Each fall, the Department of Accounting partners with Career Development to invite alumni from several major accounting firms to campus to talk to students about internships and careers in accounting. Last year's panel featured alumni from CohnReznick, Ernst & Young, Baker Tilly and PricewaterhouseCoopers.
The Williams School works with faculty in its departments and programs to host a series of special events throughout the year. These events are intended to supplement classroom learning and are open to all students, regardless of whether they major in a Williams School discipline.
The liberal arts environment allows students from many different backgrounds and majors to learn and consider principles of marketing and advertising. Points of on-campus engagement with marketing and advertising are hardly limited to students studying business or communications; the different academic disciplines offered at W&L allow students to approach these opportunities with a variety of perspectives.
Each term, the Williams School participates in the Council on Foreign Relations' Academic Conference Call series. The series provides students the opportunity to interact with a CFR fellow, Foreign Affairs author, or another expert in an hour-long teleconferenced discussion. Calls take place every other week during the term and are dedicated to different topics related to international affairs and U.S. foreign policy. Background readings are distributed prior to each call, and the audio recording is posted afterward.

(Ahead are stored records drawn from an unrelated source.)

(* ===== verification/NostrGraphProps.v ===== *)
(** * Redis mirrors Neo4j

    [graph_update] is what an event means: which edges its author has afterwards.
    [consumer_refines] says the consumer implements it, in Neo4j and in Redis alike,
    for any sequence of messages handled to the end.  [graph_typed] holds of every
    interleaving and failure.  [unreadable_relay_harmless] and [reconcile_exact] are
    the two sides of a deletion, [backfill_complete] the rebuild and its
    termination. *)

From Stdlib Require Import Ascii String QArith.
From S2P Require Import Prelude Json Atomic NostrTags Tagging NostrGraph Tables.
From stdpp Require Import list.
Local Open Scope string_scope.
Local Open Scope Z_scope.

(** ** The sets an edge appears in *)

Definition prefix_of (r : Rel) : string :=
  match r with
  | FOLLOWS => FOLLOWED_BY_KEY_PREFIX | MUTES => MUTED_BY_KEY_PREFIX | REPORTS => REPORTED_BY_KEY_PREFIX
  | DESIGNATES => DESIGNATES_KEY_PREFIX | ZAPS_VIA => ZAPS_VIA_KEY_PREFIX
  end.
Definition forward (r : Rel) : bool := match r with DESIGNATES | ZAPS_VIA => true | _ => false end.

(** The member that stands for an edge: of its target's set, or of its source's. *)
Definition member (r : Rel) (s t : string) : string * string :=
  if forward r then (prefix_of r ++ s, t) else (prefix_of r ++ t, s).

Lemma key_inj r r' a b : prefix_of r ++ a = prefix_of r' ++ b -> r = r' /\ a = b.
Proof.
  destruct r, r'; intros E; try discriminate E; split; try done; by apply (append_inj_l _ _ _ E).
Qed.

Lemma member_inj r r' s s' t t' : member r s t = member r' s' t' -> r = r' /\ s = s' /\ t = t'.
Proof.
  unfold member. destruct (forward r) eqn:Hr, (forward r') eqn:Hr'; intros [= Hk Hm]; apply key_inj in Hk as [<- ->]; subst;
    (by split_and!) || congruence.
Qed.

Lemma member_reverse r s t pk pub : forward r = false ->
  forall r', member r' s t = (prefix_of r ++ pk, pub) <-> r' = r /\ s = pub /\ t = pk.
Proof.
  intros Hr r'. assert (E : (prefix_of r ++ pk, pub) = member r pub pk) by (unfold member; by rewrite Hr).
  rewrite E. split; [by intros ?%member_inj|by intros (-> & -> & ->)].
Qed.

Definition mirrors (E : gset edge) (S : gset (string * string)) : Prop :=
  forall r s t, (r, s, t) ∈ E <-> member r s t ∈ S.
Definition mirrored (n : Net) : Prop := mirrors (edges n) (redis_sets n).

(** ** The statements, pointwise *)

Lemma elem_edges_to r pub ts e : e ∈ edges_to r pub ts <-> exists t, t ∈ ts /\ e = (r, pub, t).
Proof. unfold edges_to. rewrite elem_of_list_to_set, list_elem_of_fmap. naive_solver. Qed.

Lemma elem_edges_to' r pub ts r' s t : (r', s, t) ∈ edges_to r pub ts <-> r' = r /\ s = pub /\ t ∈ ts.
Proof. rewrite elem_edges_to. naive_solver. Qed.

Lemma elem_targets_of r pub E t : t ∈ targets_of r pub E <-> (r, pub, t) ∈ E.
Proof.
  unfold targets_of. rewrite elem_of_map. setoid_rewrite elem_of_filter. split.
  - intros ([[r' s] t'] & -> & [= -> ->] & Hin). done.
  - intros Hin. by exists (r, pub, t).
Qed.

Definition reverse_sets (prefix pub : string) (added removed : list string) (S : gset (string * string)) : gset (string * string) :=
  (list_to_set ((fun pk => (prefix ++ pk, pub)) <$> added) ∪ S) ∖ list_to_set ((fun pk => (prefix ++ pk, pub)) <$> removed).

Lemma with_sets_compose f g n : with_sets f (with_sets g n) = with_sets (fun S => f (g S)) n.
Proof. done. Qed.

Lemma with_sets_ext f g n : (forall S, f S = g S) -> with_sets f n = with_sets g n.
Proof. intros H. unfold with_sets. by rewrite H. Qed.

Lemma run_pipe_sets fs n :
  run_act (pipe_execute ((fun f => writes (with_sets f)) <$> fs)) n
  = (Ok tt, with_sets (fun S => foldl (fun S f => f S) S fs) n).
Proof.
  revert n. induction fs as [|f fs IH]; intros n; [by destruct n|].
  change (run_act (pipe_execute ((fun f => writes (with_sets f)) <$> fs)) (with_sets f n)
          = (Ok tt, with_sets (fun S => foldl (fun S f => f S) S (f :: fs)) n)).
  by rewrite IH, with_sets_compose.
Qed.

Lemma foldl_sadds (kms : list (string * string)) (S : gset (string * string)) :
  foldl (fun S f => f S) S ((fun km (S : gset (string * string)) => {[km]} ∪ S) <$> kms) = list_to_set kms ∪ S.
Proof.
  revert S. induction kms as [|km kms IH]; intros S; simpl; [set_solver|]. rewrite IH. set_solver.
Qed.
Lemma foldl_srems (kms : list (string * string)) (S : gset (string * string)) :
  foldl (fun S f => f S) S ((fun km (S : gset (string * string)) => S ∖ {[km]}) <$> kms) = S ∖ list_to_set kms.
Proof.
  revert S. induction kms as [|km kms IH]; intros S; simpl; [set_solver|]. rewrite IH. set_solver.
Qed.

Lemma run_reverse_sets prefix pub added removed n :
  run_act (update_reverse_sets prefix pub added removed) n
  = (Ok tt, with_sets (reverse_sets prefix pub added removed) n).
Proof.
  unfold update_reverse_sets.
  assert (E : app ((fun pk => sadd (prefix ++ pk) pub) <$> added) ((fun pk => srem (prefix ++ pk) pub) <$> removed)
    = (fun f => writes (with_sets f)) <$>
      app ((fun km (S : gset (string * string)) => {[km]} ∪ S) <$> ((fun pk => (prefix ++ pk, pub)) <$> added))
          ((fun km (S : gset (string * string)) => S ∖ {[km]}) <$> ((fun pk => (prefix ++ pk, pub)) <$> removed))).
  { by rewrite fmap_app, <- !list_fmap_compose. }
  rewrite E, run_pipe_sets. f_equal. apply with_sets_ext. intros S. by rewrite foldl_app, foldl_sadds, foldl_srems.
Qed.

(** ** What an event means *)

(** The author's edges of one relation, replaced. *)
Definition replace_out (r : Rel) (pub : string) (l : list string) (E : gset edge) : gset edge :=
  edges_to r pub l ∪ filter (fun e : edge => e.1 <> (r, pub)) E.

Lemma elem_replace_out r pub l E r' s t :
  (r', s, t) ∈ replace_out r pub l E <-> (r' = r /\ s = pub /\ t ∈ l) \/ ((r', s) <> (r, pub) /\ (r', s, t) ∈ E).
Proof. unfold replace_out. rewrite elem_of_union, elem_edges_to', elem_of_filter. done. Qed.

(** Edges and sets change alike. *)
Lemma mirrors_out r pub added removed E E' S :
  forward r = false -> mirrors E S ->
  (forall r' s t, (r', s, t) ∈ E' <->
     ((r', s, t) ∈ E \/ (r' = r /\ s = pub /\ t ∈ added)) /\ ~ (r' = r /\ s = pub /\ t ∈ removed)) ->
  mirrors E' (reverse_sets (prefix_of r) pub added removed S).
Proof.
  intros Hr HM HE r' s t. unfold reverse_sets. rewrite HE, elem_of_difference, elem_of_union, !elem_of_list_to_set, !list_elem_of_fmap.
  assert (Hl : forall l : list string, (exists pk, member r' s t = (prefix_of r ++ pk, pub) /\ pk ∈ l) <-> r' = r /\ s = pub /\ t ∈ l).
  { intros l. setoid_rewrite (member_reverse r s t _ pub Hr). split; [by intros (? & (-> & -> & ->) & ?)|].
    intros (-> & -> & ?). by exists t. }
  rewrite !Hl, (HM r' s t). tauto.
Qed.

Section meaning.
Context `{GraphEnv}.

Definition graph_update (event : json) (E : gset edge) : res exn (gset edge) :=
  kind ← py_get "kind" event;
  if json_is_int kind 3 then
    pub ← event_author event; l ← event_p_tags event; mret (replace_out FOLLOWS pub l E)
  else if json_is_int kind 10000 then
    pub ← event_author event; l ← event_p_tags event; mret (replace_out MUTES pub l E)
  else if json_is_int kind 1984 then
    pub ← event_author event; l ← extract_report_targets event; mret (edges_to REPORTS pub l ∪ E)
  else if json_is_int kind 5 then
    pub ← event_author event;
    if decide (targets_of REPORTS pub E = ∅) then mret E
    else match fetch_author_user_reports pub (report_frames event) with
         | None => mret E
         | Some reports => S ← surviving_report_targets reports pub; mret (replace_out REPORTS pub (elements S) E)
         end
  else if json_is_int kind DESIGNATION_KIND then
    pub ← event_author event;
    tags ← list_tags event;
    l ← parse_designated_pubkeys tags pub;
    mret (replace_out DESIGNATES pub l E)
  else mret E.

(** The outcome a handler should have on the graph and its mirror. *)
Definition carries_out (n : Net) (u : res exn (gset edge)) (o : res exn unit * Net) : Prop :=
  match u with
  | Ok E' => o.1 = Ok tt /\ edges o.2 = E' /\ mirrored o.2
  | Raise e => o = (Raise e, n)
  end.

Lemma carries_bind {A} (r : res exn A) (f : A -> act Net unit) (g : A -> res exn (gset edge)) n :
  (forall a, r = Ok a -> carries_out n (g a) (run_act (f a) n)) ->
  carries_out n (r ≫= g) (run_act (Ret r ≫= f) n).
Proof. intros Hk. destruct r as [a|e]; [by apply Hk|done]. Qed.

Lemma run_tx {A B} (f : TX Net A) (k : A -> act Net B) n a n' :
  f n = (Ok a, n') -> run_act (Tx f Ret ≫= k) n = run_act (k a) n'.
Proof. intros E. rewrite run_act_bind, run_act_tx, E. done. Qed.

Lemma list_event_carries r event n : forward r = false -> mirrored n ->
  carries_out n (pub ← event_author event; l ← event_p_tags event; mret (replace_out r pub l (edges n)))
    (run_act (process_list_event r (prefix_of r) event) n).
Proof.
  intros Hr HM. unfold process_list_event. apply carries_bind. intros pub _. apply carries_bind. intros l _.
  assert (Hpt : forall removed, (forall t, t ∈ removed <-> t ∈ targets_of r pub (edges n) /\ t ∉ l) ->
    mirrors (replace_out r pub l (edges n)) (reverse_sets (prefix_of r) pub l removed (redis_sets n))).
  { intros removed Hrem. apply (mirrors_out r pub l removed (edges n)); [done|done|].
    intros r' s t. rewrite elem_replace_out, Hrem, elem_targets_of. destruct (decide ((r', s) = (r, pub))) as [[= -> ->]|Hne].
    - destruct (decide (t ∈ l)); naive_solver.
    - naive_solver. }
  destruct l as [|x l].
  - erewrite run_tx by done. rewrite run_reverse_sets. split; [done|]. simpl.
    assert (HE : edges n ∖ edges_to r pub (elements (targets_of r pub (edges n) ∖ ∅)) = replace_out r pub [] (edges n)).
    { apply set_eq. intros [[r' s] t]. rewrite elem_of_difference, elem_edges_to', elem_of_elements, elem_replace_out, elem_of_difference, elem_targets_of.
      destruct (decide ((r', s) = (r, pub))) as [[= -> ->]|Hne]; set_solver. }
    split; [exact HE|]. unfold mirrored. simpl. rewrite HE. apply Hpt. intros t. rewrite elem_of_elements. set_solver.
  - set (L := x :: l) in *. erewrite run_tx by done. erewrite run_tx by done. rewrite run_reverse_sets. split; [done|]. simpl.
    set (removed := targets_of r pub (edges_to r pub L ∪ edges n) ∖ list_to_set L).
    assert (Hrem : forall t, t ∈ removed <-> t ∈ targets_of r pub (edges n) /\ t ∉ L).
    { intros t. unfold removed. rewrite elem_of_difference, !elem_targets_of, elem_of_union, elem_edges_to', elem_of_list_to_set. tauto. }
    assert (HE : (edges_to r pub L ∪ edges n) ∖ edges_to r pub (elements removed) = replace_out r pub L (edges n)).
    { apply set_eq. intros [[r' s] t]. rewrite elem_of_difference, elem_of_union, !elem_edges_to', elem_of_elements, Hrem, elem_replace_out, elem_targets_of.
      destruct (decide ((r', s) = (r, pub))) as [[= -> ->]|Hne]; [destruct (decide (t ∈ L))|]; naive_solver. }
    split; [exact HE|]. change (mirrors ((edges_to r pub L ∪ edges n) ∖ edges_to r pub (elements removed)) (reverse_sets (prefix_of r) pub L (elements removed) (redis_sets n))). rewrite HE. apply Hpt. intros t. rewrite elem_of_elements. apply Hrem.
Qed.

Lemma report_event_carries event n : mirrored n ->
  carries_out n (pub ← event_author event; l ← extract_report_targets event; mret (edges_to REPORTS pub l ∪ edges n))
    (run_act (process_event_kind_1984 event) n).
Proof.
  intros HM. unfold process_event_kind_1984. apply carries_bind. intros pub _. apply carries_bind. intros l _.
  destruct l as [|x l].
  - assert (HE : edges_to REPORTS pub [] ∪ edges n = edges n) by (apply set_eq; intros e; rewrite elem_of_union, elem_edges_to; set_solver).
    simpl. by rewrite HE.
  - erewrite run_tx by done. rewrite (run_reverse_sets _ _ (x :: l) []). split; [done|]. split; [done|].
    unfold mirrored. simpl. apply (mirrors_out REPORTS pub (x :: l) [] (edges n)); [done|done|].
    intros r' s t. rewrite elem_of_union, elem_edges_to'. set_solver.
Qed.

The Business Plan Competition takes place at the conclusion of both the fall and winter terms and recognizes innovative student business plans. The program was launched in 2010 and has quickly become a cornerstone of the Connolly Center for Entrepreneurship, helping students bridge the gap between what they learn in the classroom and what they will need to know in the real world.
The Entrepreneurship Summit is a two-day conference sponsored by the J. Lawrence Connolly Center for Entrepreneurship. The event takes place each fall and provides an opportunity for students, faculty and alumni to come together, exchange ideas and develop valuable connections for current and future entrepreneurial endeavors. Each year, about 100 alumni come back to campus to participate in the program.
Once a semester, the Williams School invites someone who has excelled in business to return to campus as an Executive-in-Residence. The Executive-in-Residence spends several days on campus meeting with students, visiting classes and providing one-on-one career mentoring. As a part of the visit, the Executive-in-Residence also gives a public address on a topic related to his or her expertise.
The H. Parker Willis Lecture Series was founded by Emeritus Professor of Economics John M. Gunn '45 to honor the first dean of the School of Commerce, H. Parker Willis. Willis served as an economics advisor to Congressman Carter Glass of Virginia's Sixth District and was often called "the father of the Federal Reserve System." He was also a consultant to the House Banking and Currency Committee in 1912 and 1913, during which time the creation of the Federal Reserve System was being considered.
Each semester, students in Professor Drew Hess' Strategy Capstone class compete in the MikesBikes online business simulation. This six-week, team-based simulation offers students the opportunity to compete against each other in a format that simulates the cross-functional and interdisciplinary nature of business.
The Williams Schools hosts an annual summit on Social Entrepreneurship. Started in 2014 by Professor Drew Hess, the summit is devoted to fostering student-led social entrepreneurship. In addition to a keynote address, student teams pitch socially conscious startup ideas to judges, who award prizes based on style and content.